(** The errors that reject a request because of its amount. *)
Definition amountError (e : HttpError) : bool :=
  String.eqb (message e) "Insufficient balance"
  || String.eqb (message e) "Insufficient balance to cover transfer and fees."
  || String.eqb (message e) "Insufficient chain balance across all addresses."
  || String.eqb (message e) "Insufficient chain balance to complete the transfer"
  || String.eqb (message e) "Insufficient balance.".

Definition notAmountError (e : HttpError) : Prop := amountError e = false.

(** Everything in a store but its private ledger. *)
Definition core (db : Db)
    : list nat * list Wallet * list TransferTransaction * list AdminProfit :=
  (users db, wallets db, transactions db, profits db).

(** The errors the request handler can end with: those it raises with
    [createError] and the [TypeError] of a credit to a destination address
    that is not an object. *)
Definition handlerErrors : list HttpError :=
  [createError 401 "Unauthorized";
   createError 400 "Please select a target currency";
   createError 404 "User not found";
   createError 404 "Wallet not found";
   createError 400 "Client ID is required";
   createError 404 "Target user not found";
   createError 404 "Target wallet not found";
   createError 400 "Cannot transfer to the same wallet type";
   createError 400 "Invalid wallet type transfer";
   createError 400 "Insufficient balance";
   createError 400 "Invalid wallet type";
   createError 400 "Insufficient chain balance across all addresses.";
   typeError "Cannot access a property of a value that is not an object"].
(** * FastCollections: query assembly and tile cache

    A shallow embedding of the parts of [api/utilities.py] and
    [api/routers/collections/router.py] that assemble SQL text, serve and
    cache vector tiles, invalidate the tile cache and compute bins and
    breaks, followed by the properties of that code.

    Conventions of the embedding.
    - Python [str] is [string]; an f-string is a chain of [+:+]; the double
      quote character is [dq], the newline [nl].
    - [None] is [None]; an optional argument is an [option].
    - A call that may raise returns an [outcome]; code that also touches the
      file system runs in the state monad [M] over a [World].
    - The database connection, the CQL parser and evaluator, the working
      directory and the configuration are the fields of [Environment]: the
      code consumes them, it does not define them.
    - A call made with keyword arguments first binds its keywords to the
      parameters of the function called ([bind_keywords]). *)

From Stdlib Require Import String Ascii ZArith List Lia.
From Stdlib Require Import Init.Byte.
From stdpp Require Import base option gmap strings list pretty numbers.

#[local] Open Scope string_scope.
#[local] Open Scope Z_scope.

(** ** Python values, exceptions and string operations *)

Module Py.

(** The exceptions the embedded code raises or lets pass. *)
Inductive exn : Type :=
| HTTPException (status_code : Z) (detail : string)
| OSError
| KeyError (key : string)
| IndexError
| TypeError
| ValueError
| ZeroDivisionError
| ParseError
| PostgresError (message : string)
| AttributeError
| UndefinedColumnError
| InvalidTextRepresentationError (message : string)
| UndefinedFunctionError (message : string).

Inductive outcome (A : Type) : Type :=
| Return (a : A)
| Raise (e : exn).
Arguments Return {A} a.
Arguments Raise {A} e.

#[global] Instance outcome_ret : MRet outcome := fun A a => Return a.
#[global] Instance outcome_bind : MBind outcome := fun A B f m =>
  match m with
  | Return a => f a
  | Raise e => Raise e
  end.

Definition bytes : Type := list byte.

(** The characters an f-string cannot spell inside a Rocq string. *)
Definition dq : string := String "034"%char EmptyString.
Definition nl : string := String "010"%char EmptyString.

(** [str.split(sep)] for a one-character separator: never returns an empty
    list, and keeps empty fields. *)
Fixpoint split (sep : ascii) (s : string) : list string :=
  match s with
  | EmptyString => [EmptyString]
  | String c rest =>
      if Ascii.eqb c sep then EmptyString :: split sep rest
      else match split sep rest with
           | [] => [String c EmptyString]
           | field :: fields => String c field :: fields
           end
  end.
(** The store's [Copy] is a deep copy: a fresh, allocated map with the
    bins of the original, and the same count and extreme indices. *)
Lemma store_Copy_deep (s : store.SparseStore) :
  store.bins (store.Copy s) = Some (default ∅ (store.bins s))
  ∧ (∀ k, map_get (store.bins (store.Copy s)) k = map_get (store.bins s) k)
  ∧ store.count (store.Copy s) = store.count s
  ∧ store.minIndex (store.Copy s) = store.minIndex s
  ∧ store.maxIndex (store.Copy s) = store.maxIndex s.
Proof.
  assert (Hb : store.bins (store.Copy s) = Some (default ∅ (store.bins s))).
  { unfold store.Copy. simpl. f_equal. rewrite foldl_insert_list_to_map.
    destruct (store.bins s) as [g|]; simpl; [|reflexivity].
    rewrite <- (list_to_map_to_list g) at 2.
    symmetry. apply list_to_map_proper.
    - apply NoDup_fst_map_to_list.
    - apply Permutation_rev.
  }
  split; [exact Hb|]. split; [|repeat split].
  intros k. rewrite Hb. destruct (store.bins s); reflexivity.
Qed.

End CopyFacts.

(** C2, the code at the failing input. For every sketch, [Copy] shares the
    mapping and copies the store, and it sets [zeroCount] to 0 instead of
    the original's value. For the sketch that holds one zero value,
    [GetCount()] is 1 and [Copy().GetCount()] is 0. *)
Theorem Copy_resets_zeroCount :
  (∀ (M : Type) (s : ddsketch.DDSketch M),
     ddsketch.IndexMapping (ddsketch.Copy s) = ddsketch.IndexMapping s
     ∧ ddsketch.store (ddsketch.Copy s) = store.Copy (ddsketch.store s)
     ∧ ddsketch.zeroCount (ddsketch.Copy s) = 0)
  ∧ ddsketch.zeroCount sketchZero = 1
  ∧ ddsketch.GetCount sketchZero = 1
  ∧ ddsketch.zeroCount (ddsketch.Copy sketchZero) = 0
  ∧ ddsketch.GetCount (ddsketch.Copy sketchZero) = 0.
Proof.
  split; [intros M s; repeat split|]. repeat split.
Qed.

(** ** C4: [GetValueAtQuantile] *)

(** C4, the claim fails at a NaN quantile: NaN lies outside the interval
    from 0 to 1 and the sketch is not empty, yet no error is returned,
    where the comment on the method promises a non-nil error for an
    invalid quantile. *)
Lemma GetValueAtQuantile_NaN_accepted :
  outside_unit_interval NaN = true
  ∧ ddsketch.GetCount sketchZero = 1
  ∧ (ddsketch.GetValueAtQuantile sketchZero NaN).2 = None.
Proof. repeat split. Qed.

(** Emptiness in the quantile query is [GetCount() == 0], not [IsEmpty()]:
    the sketch built over a store of count -1 that then counts one zero is
    not [IsEmpty()], and its query fails for want of an element. *)
Lemma GetValueAtQuantile_empty_is_GetCount_zero :
  ddsketch.Add (ddsketch.NewDDSketch unit1000 storeNeg) 0 = Returns (sketchCancel, None)
  ∧ ddsketch.IsEmpty sketchCancel = false
  ∧ ddsketch.GetCount sketchCancel = 0
  ∧ ddsketch.GetValueAtQuantile sketchCancel 0.5
    = (NaN, Some "no such element exists"%string).
Proof. repeat split. Qed.

(** X24: [GetValueAtQuantile(q)] returns an error if and only if
    [q < 0], [q > 1] (a NaN quantile passes both tests) or [GetCount()] is
    0. Otherwise, with [rank = q * (GetCount() - 1)], it returns 0 when
    [rank < zeroCount] and [Value(store.KeyAtRank(rank - zeroCount))] when
    not, in particular when [rank >= zeroCount]. *)
Theorem GetValueAtQuantile_spec {M : Type} `{mapping.IndexMapping M}
    (s : ddsketch.DDSketch M) (q : float) :
  let rank := PrimFloat.mul q (float64 (int32 (ddsketch.GetCount s - 1))) in
  let zero := float64 (ddsketch.zeroCount s) in
  let stored :=
    mapping.Value (ddsketch.IndexMapping s)
      (store.KeyAtRank (ddsketch.store s) (PrimFloat.sub rank zero)) in
  ((ddsketch.GetValueAtQuantile s q).2 ≠ None
   ↔ flt q 0 = true ∨ fgt q 1 = true ∨ ddsketch.GetCount s = 0)
  ∧ (flt q 0 = false → fgt q 1 = false → ddsketch.GetCount s ≠ 0 →
     (flt rank zero = true → ddsketch.GetValueAtQuantile s q = (0%float, None))
     ∧ (flt rank zero = false → ddsketch.GetValueAtQuantile s q = (stored, None))
     ∧ (fge rank zero = true → ddsketch.GetValueAtQuantile s q = (stored, None))).
Proof.
  intros rank zero stored. unfold ddsketch.GetValueAtQuantile.
  destruct (flt q 0) eqn:Hlo; simpl.
  { split; [split; [tauto | discriminate]|]. discriminate. }
  destruct (fgt q 1) eqn:Hhi; simpl.
  { split; [split; [tauto | discriminate]|]. discriminate. }
  destruct (Z.eqb_spec (ddsketch.GetCount s) 0) as [Hz|Hz]; simpl.
  { split; [split; [tauto | discriminate]|]. tauto. }
  fold rank zero stored.
  assert (Hcase : (flt rank zero = true →
                   (if flt rank zero then (0%float, None) else (stored, None))
                   = (0%float, @None string))
                  ∧ (flt rank zero = false →
                     (if flt rank zero then (0%float, None) else (stored, None))
                     = (stored, @None string))).
  { split; intros ->; reflexivity. }
  destruct Hcase as [Hlt Hge].
  split.
  - split; [|intros [?|[?|?]]; congruence].
    intros Herr. exfalso. apply Herr. destruct (flt rank zero); reflexivity.
  - intros _ _ _. split; [exact Hlt|]. split; [exact Hge|].
    intros Hfge. apply Hge, fge_not_flt, Hfge.
Qed.

Lemma GetValueAtQuantile_spec_witness :
  ddsketch.GetValueAtQuantile sketchFive 0.5 = (5%float, None).
Proof.
  refine (proj2 (proj2 (proj2 (GetValueAtQuantile_spec sketchFive 0.5) _ _ _)) _);
    [reflexivity | reflexivity | vm_compute; discriminate | reflexivity].
Defined.

(** ** C5: [MergeWith] *)

Section MergeFacts.

Lemma int32_add_l (a b : Z) : int32 (int32 a + b) = int32 (a + b).
Proof.
  unfold int32.
  replace (((a + 2147483648) `mod` 4294967296 - 2147483648 + b + 2147483648))
    with ((a + 2147483648) `mod` 4294967296 + b) by lia.
  rewrite Zplus_mod_idemp_l. f_equal. f_equal. lia.
Qed.

Lemma int32_add_r (a b : Z) : int32 (a + int32 b) = int32 (a + b).
Proof. rewrite (Z.add_comm a), int32_add_l. f_equal. lia. Qed.

(** Writing into an allocated map never panics. *)
Lemma merge_bins_allocated (kvs : list (Z * Z)) (g : gmap Z Z) :
  ∃ g', store.merge_bins (Some g) kvs = Returns (Some g').
Proof.
  revert g. induction kvs as [|[k v] kvs IH]; intros g; simpl; [eauto|].
  apply IH.
Qed.

(** The bin-wise sum: after the loop the bin at [k] holds the old value
    plus the value merged at [k]. *)
Lemma merge_bins_get (kvs : list (Z * Z)) (g g' : gmap Z Z) (k : Z) :
  NoDup kvs.*1 →
  store.merge_bins (Some g) kvs = Returns (Some g') →
  map_get (Some g') k
  = match list_to_map (M := gmap Z Z) kvs !! k with
    | Some v => int32 (map_get (Some g) k + v)
    | None => map_get (Some g) k
    end.
Proof.
  revert g. induction kvs as [|[j v] kvs IH]; intros g Hnd Hm; simpl in *.
  - injection Hm as <-. rewrite lookup_empty. reflexivity.
  - apply NoDup_cons in Hnd as [Hj Hnd].
    rewrite (IH _ Hnd Hm). unfold map_get.
    destruct (decide (j = k)) as [->|Hne].
    + rewrite lookup_insert_eq.
      rewrite (not_elem_of_list_to_map_1 kvs k Hj).
      rewrite lookup_insert_eq. reflexivity.
    + rewrite !(lookup_insert_ne _ j k) by done. reflexivity.
Qed.

Context {M : Type} `{mapping.IndexMapping M}.

(** X16: when the receiver's bin map is allocated and the mappings are equal,
    [MergeWith] succeeds and the counts add up in int32 arithmetic. *)
Lemma MergeWith_allocated_count (a b : ddsketch.DDSketch M) :
  mapping.Equals (ddsketch.IndexMapping a) (ddsketch.IndexMapping b) = true →
  store.bins (ddsketch.store a) ≠ None →
  ∃ a', succeeds_with (ddsketch.MergeWith a b) a'
        ∧ ddsketch.GetCount a' = int32 (ddsketch.GetCount a + ddsketch.GetCount b).
Proof.
  intros Heq Hbins. unfold succeeds_with, ddsketch.MergeWith, store.MergeWith.
  rewrite Heq. simpl.
  destruct a as [ma [[ga|] ca loa hia] za]; [|contradiction].
  destruct b as [mb [gb cb lob hib] zb]. unfold store.IsEmpty. simpl.
  destruct (Z.eqb_spec cb 0) as [->|Hcb]; simpl.
  - eexists. split; [reflexivity|]. unfold ddsketch.GetCount, store.TotalCount. simpl.
    rewrite int32_add_l, int32_add_l, int32_add_r. f_equal. lia.
  - destruct (merge_bins_allocated (map_range gb) ga) as [g' ->]. simpl.
    eexists. split; [reflexivity|]. unfold ddsketch.GetCount, store.TotalCount. simpl.
    rewrite int32_add_l, int32_add_r, int32_add_l, int32_add_r. f_equal. lia.
Qed.
(** The outcomes of the review step on a commit detail. *)
Lemma generateCodeReview_cases mastra detail :
  (exists e, getAgent mastra (lit "codeReviewAgent") <> Ok None /\
             (forall agent, getAgent mastra (lit "codeReviewAgent") <> Ok (Some agent)) /\
             generateCodeReview mastra (Some detail) = ([], Throw e)) \/
  (getAgent mastra (lit "codeReviewAgent") = Ok None /\
   generateCodeReview mastra (Some detail)
   = ([], Throw (Exn JsError (lit "Code Review agent not found")))) \/
  (exists agent,
     getAgent mastra (lit "codeReviewAgent") = Ok (Some agent) /\
     ((exists e, agent [{| role := lit "user"; content := prompt_of detail |}] = Throw e /\
                 generateCodeReview mastra (Some detail) = ([], Throw e)) \/
      (exists s, agent [{| role := lit "user"; content := prompt_of detail |}] = Ok s /\
                 generateCodeReview mastra (Some detail)
                 = (chunks s,
                    match failure s with
                    | Some e => Throw e
                    | None => Ok {| review := List.concat (chunks s) |}
                    end)))).
Proof.
  unfold generateCodeReview.
  destruct (getAgent mastra (lit "codeReviewAgent")) as [[agent|]|e0];
    [right; right|right; left; now split|left; exists e0; repeat split; discriminate].
  exists agent. split; [reflexivity|].
  destruct (agent _) as [s|e].
  - right. exists s. split; [reflexivity|]. rewrite consume_all. cbn [app].
    now destruct (failure s).
  - left. exists e. now split.
Qed.

End ReviewStep.

(** X18: the review that a run of the workflow returns is the text it
    wrote to the standard output, fragment by fragment in the order of
    the stream: normalisation succeeded, the agent [codeReviewAgent]
    was sent the one user message that holds the prompt of the commit
    detail, and its stream ended without error. *)
Theorem review_is_what_was_written mastra fetch now input out rv :
  codeReviewWorkflow mastra fetch now input = (out, Ok rv) ->
  review rv = written out /\
  exists detail agent s,
    normalize fetch now input = Ok detail /\
    getAgent mastra (lit "codeReviewAgent") = Ok (Some agent) /\
    agent [{| role := lit "user"; content := prompt_of detail |}] = Ok s /\
    failure s = None /\ out = chunks s.
Proof.
  unfold codeReviewWorkflow.
  destruct (normalize fetch now input) as [detail|e0]; [|discriminate].
  destruct (generateCodeReview_cases mastra detail)
    as [(e & _ & _ & E)|[[_ E]|(agent & Ha & [(e & _ & E)|(s & Hs & E)])]];
    rewrite E; try discriminate.
  destruct (failure s) as [e|] eqn:Hf; [discriminate|].
  intros [= <- <-]. split; [reflexivity|].
  now exists detail, agent, s.
Qed.

Lemma review_is_what_was_written_witness :
  codeReviewWorkflow (Some (registry_of two_chunks)) net_404 [] (shapeB sample_diff)
  = ([lit "Looks "; lit "good."], Ok {| review := lit "Looks good." |}) /\
  review {| review := lit "Looks good." |} = written [lit "Looks "; lit "good."].
Proof.
  split; [reflexivity|].
  apply (@review_is_what_was_written (Some (registry_of two_chunks)) net_404 []
           (shapeB sample_diff)).
  reflexivity.
Defined.

(** X19: a run that fails has written nothing, unless the stream of the
    agent itself broke off: then the fragments received before were
    written, the error is the one of the stream, and no review is
    returned. *)
Theorem failed_run_output mastra fetch now input out e :
  codeReviewWorkflow mastra fetch now input = (out, Throw e) ->
  out = [] \/
  exists detail agent s,
    normalize fetch now input = Ok detail /\
    getAgent mastra (lit "codeReviewAgent") = Ok (Some agent) /\
    agent [{| role := lit "user"; content := prompt_of detail |}] = Ok s /\
    failure s = Some e /\ out = chunks s.
Proof.
  unfold codeReviewWorkflow.
  destruct (normalize fetch now input) as [detail|e0]; [|intros [= <- _]; now left].
  destruct (generateCodeReview_cases mastra detail)
    as [(e1 & _ & _ & E)|[[_ E]|(agent & Ha & [(e1 & _ & E)|(s & Hs & E)])]]; rewrite E.
  - intros [= <- _]. now left.
  - intros [= <- _]. now left.
  - intros [= <- _]. now left.
  - destruct (failure s) as [e1|] eqn:Hf; [|discriminate].
    intros [= <- <-]. right. now exists detail, agent, s.
Qed.

Lemma failed_run_output_witness :
  codeReviewWorkflow (Some (registry_of broken_stream)) net_404 [] (shapeB sample_diff)
  = ([lit "Looks "], Throw (Exn JsError (lit "stream closed"))) /\
  codeReviewWorkflow (Some (registry_of two_chunks)) net_404 []
    (shapeA (lit "not-a-github-url"))
  = ([], Throw (invalid_url (lit "not-a-github-url"))).
Proof.
  split; [reflexivity|].
  destruct (@failed_run_output (Some (registry_of two_chunks)) net_404 []
              (shapeA (lit "not-a-github-url")) []
              (invalid_url (lit "not-a-github-url")) eq_refl) as [_|_]; reflexivity.
Defined.

(** ** More on the diff branch *)

Section Reparse.

Lemma split_nl_line l : ~ In LF l -> split_nl l = [l].
Proof.
  induction l as [|c l IH]; intros Hl; cbn [split_nl]; [reflexivity|].
  destruct (N.eqb_spec c LF) as [->|_]; [exfalso; apply Hl; now left|].
  rewrite IH by (intros Hin; apply Hl; now right). reflexivity.
Qed.

(** The lines that [split] gives hold no newline. *)
Lemma split_nl_no_LF t : Forall (fun l => ~ In LF l) (split_nl t).
Proof.
  induction t as [|c t IH]; cbn [split_nl].
  - constructor; [intros []|constructor].
  - destruct (N.eqb_spec c LF) as [->|Hc].
    + constructor; [intros []|exact IH].
    + destruct (split_nl t) as [|l ls]; [repeat constructor; intros [E|[]]; congruence|].
      inversion IH as [|? ? Hl Hls]; subst. constructor; [|exact Hls].
      intros [E|Hin]; [congruence|now apply Hl].
Qed.

Lemma split_with_newlines ls :
  Forall (fun l => ~ In LF l) ls -> split_nl (with_newlines ls) = ls ++ [[]].
Proof.
  induction 1 as [|l ls Hl _ IH]; [reflexivity|].
  rewrite with_newlines_cons. change (l ++ [LF] ++ with_newlines ls)
    with (l ++ LF :: with_newlines ls).
  now rewrite split_nl_app, (split_nl_line l Hl), IH.
Qed.

Lemma body_lines_Forall (P : jsstring -> Prop) ls :
  Forall P ls -> Forall P (body_lines ls).
Proof.
  induction 1 as [|l ls Hl _ IH]; cbn [body_lines]; [constructor|].
  destruct (is_marker l); [constructor|now constructor].
Qed.

Lemma sections_Forall (P : jsstring -> Prop) ls sec :
  Forall P ls -> In sec (sections ls) -> P (fst sec) /\ Forall P (snd sec).
Proof.
  induction 1 as [|l ls Hl Hls IH]; cbn [sections]; [contradiction|].
  destruct (is_marker l); [|exact IH].
  intros [<-|Hin]; [|now apply IH].
  split; [exact Hl|now apply body_lines_Forall].
Qed.

Lemma sections_body_no_marker ls sec :
  In sec (sections ls) -> Forall (fun l => is_marker l = false) (snd sec).
Proof.
  induction ls as [|l ls IH]; cbn [sections]; [contradiction|].
  destruct (is_marker l); [|exact IH].
  intros [<-|Hin]; [apply body_lines_no_marker|now apply IH].
Qed.

Lemma body_lines_all body :
  Forall (fun l => is_marker l = false) body -> body_lines body = body.
Proof.
  induction 1 as [|l body Hl _ IH]; [reflexivity|].
  cbn [body_lines]. now rewrite Hl, IH.
Qed.

Lemma count_app p xs ys : count p (xs ++ ys) = (count p xs + count p ys)%Z.
Proof. unfold count. rewrite filter_app, length_app. lia. Qed.

Lemma with_newlines_app xs ys :
  with_newlines (xs ++ ys) = with_newlines xs ++ with_newlines ys.
Proof. unfold with_newlines. now rewrite map_app, concat_app. Qed.

(** Parsing the text of one section again. *)
Lemma reparse_section m body :
  is_marker m = true ->
  Forall (fun l => is_marker l = false) body ->
  Forall (fun l => ~ In LF l) (m :: body) ->
  parse_lines (split_nl (with_newlines (m :: body)))
  = map section_file (filter emitted [(m, body ++ [[]])]).
Proof.
  intros Hm Hbody Hlf.
  assert (Hb : Forall (fun l => is_marker l = false) (body ++ [[]])).
  { apply Forall_app. split; [exact Hbody|repeat constructor]. }
  rewrite (split_with_newlines Hlf), parse_lines_sections.
  change ((m :: body) ++ [[]]) with (m :: body ++ [[]]).
  cbn [sections]. rewrite Hm, (body_lines_all Hb).
  rewrite <- (app_nil_r (body ++ [[]])) at 2. now rewrite (sections_skip _ Hb).
Qed.

Lemma sum_Z_changes fs :
  Forall (fun f => changes f = (additions f + deletions f)%Z) fs ->
  sum_Z (map changes fs) = (sum_Z (map additions fs) + sum_Z (map deletions fs))%Z.
Proof.
  induction 1 as [|f fs Hf _ IH]; [reflexivity|].
  cbn [map]. unfold sum_Z in *. cbn [fold_right]. lia.
Qed.

Lemma sections_count ls :
  (List.length (sections ls) = List.length (filter is_marker ls))%nat.
Proof.
  induction ls as [|l ls IH]; [reflexivity|].
  cbn [sections filter]. destruct (is_marker l); cbn [List.length]; now rewrite IH.
Qed.

End Reparse.

(** X20: on the diff path [stats.total] is the sum of the [changes] of
    the files, and there are no more files than lines that start with
    [diff --git]. *)
Theorem total_is_sum_of_changes fetch now input text cd :
  in_repoUrl input = None ->
  in_diffContent input = Some text ->
  normalize fetch now input = Ok cd ->
  total (stats cd) = sum_Z (map changes (files cd)) /\
  (List.length (files cd) <= List.length (filter is_marker (split_nl text)))%nat.
Proof.
  intros Hu Ht H.
  destruct (normalize_diff fetch now input Hu Ht H) as (Hf & Ha & Hd & Htot).
  split.
  - rewrite Htot, Ha, Hd. symmetry. apply sum_Z_changes.
    rewrite Hf, parse_lines_sections. apply Forall_forall. intros f Hin.
    apply in_map_iff in Hin as (sec & <- & _). reflexivity.
  - rewrite Hf, parse_lines_sections, length_map, <- sections_count.
    apply filter_length_le.
Qed.

Lemma total_is_sum_of_changes_witness :
  exists cd,
    normalize net_404 [] (shapeB untidy_diff) = Ok cd /\
    total (stats cd) = sum_Z (map changes (files cd)) /\
    (List.length (files cd) <= 2)%nat.
Proof.
  eexists. split; [reflexivity|].
  apply (@total_is_sum_of_changes net_404 [] (shapeB untidy_diff) untidy_diff _
           eq_refl eq_refl eq_refl).
Defined.

(** X21: the patch of a FileChange parses back to that FileChange: given
    as [diffContent], it yields one file with the same name, counts and
    status, whose patch is the original one with one more newline. *)
Theorem patch_parses_back fetch now input text cd f :
  in_repoUrl input = None ->
  in_diffContent input = Some text ->
  normalize fetch now input = Ok cd ->
  In f (files cd) ->
  exists p cd',
    patch f = Some p /\
    normalize fetch now (shapeB p) = Ok cd' /\
    files cd' = [{| filename := filename f;
                    additions := additions f;
                    deletions := deletions f;
                    changes := changes f;
                    status := status f;
                    patch := Some (p ++ [LF]) |}].
Proof.
  intros Hu Ht H Hin.
  destruct (normalize_diff fetch now input Hu Ht H) as (Hf & _).
  rewrite Hf, parse_lines_sections in Hin.
  apply in_map_iff in Hin as ([m body] & <- & Hsec).
  apply filter_In in Hsec as [Hsec He].
  pose proof (sections_marker _ _ Hsec) as Hm.
  pose proof (sections_body_no_marker _ _ Hsec) as Hbody.
  destruct (@sections_Forall (fun l => ~ In LF l) (split_nl text) (m, body)
              (split_nl_no_LF text) Hsec) as [Hlm Hlb].
  cbn [fst snd] in Hm, Hbody, Hlm, Hlb.
  destruct (normalize_diff_total fetch now (shapeB (with_newlines (m :: body)))
              eq_refl eq_refl) as [cd' H'].
  exists (with_newlines (m :: body)), cd'.
  split; [reflexivity|]. split; [exact H'|].
  destruct (normalize_diff fetch now (shapeB (with_newlines (m :: body)))
              eq_refl eq_refl H') as (-> & _).
  rewrite (@reparse_section m body Hm Hbody
             (@Forall_cons _ (fun l => ~ In LF l) m body Hlm Hlb)).
  cbn [filter]. unfold emitted in *. cbn [fst] in *. rewrite He. cbn [map].
  unfold section_file. cbn [fst snd filename additions deletions changes status patch].
  rewrite !count_app.
  change (count is_addition [[]]) with 0%Z. change (count is_deletion [[]]) with 0%Z.
  rewrite !Z.add_0_r.
  change (m :: body ++ [[]]) with ((m :: body) ++ [[]]).
  rewrite with_newlines_app. reflexivity.
Qed.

_Task description:_ Which lines above carry the string "then"? Copy those lines.

_Written solution:_
      if Ascii.eqb c sep then EmptyString :: split sep rest
    the sketch built over a store of count -1 that then counts one zero is
                   (if flt rank zero then (0%float, None) else (stored, None))
                     (if flt rank zero then (0%float, None) else (stored, None))
    agent itself broke off: then the fragments received before were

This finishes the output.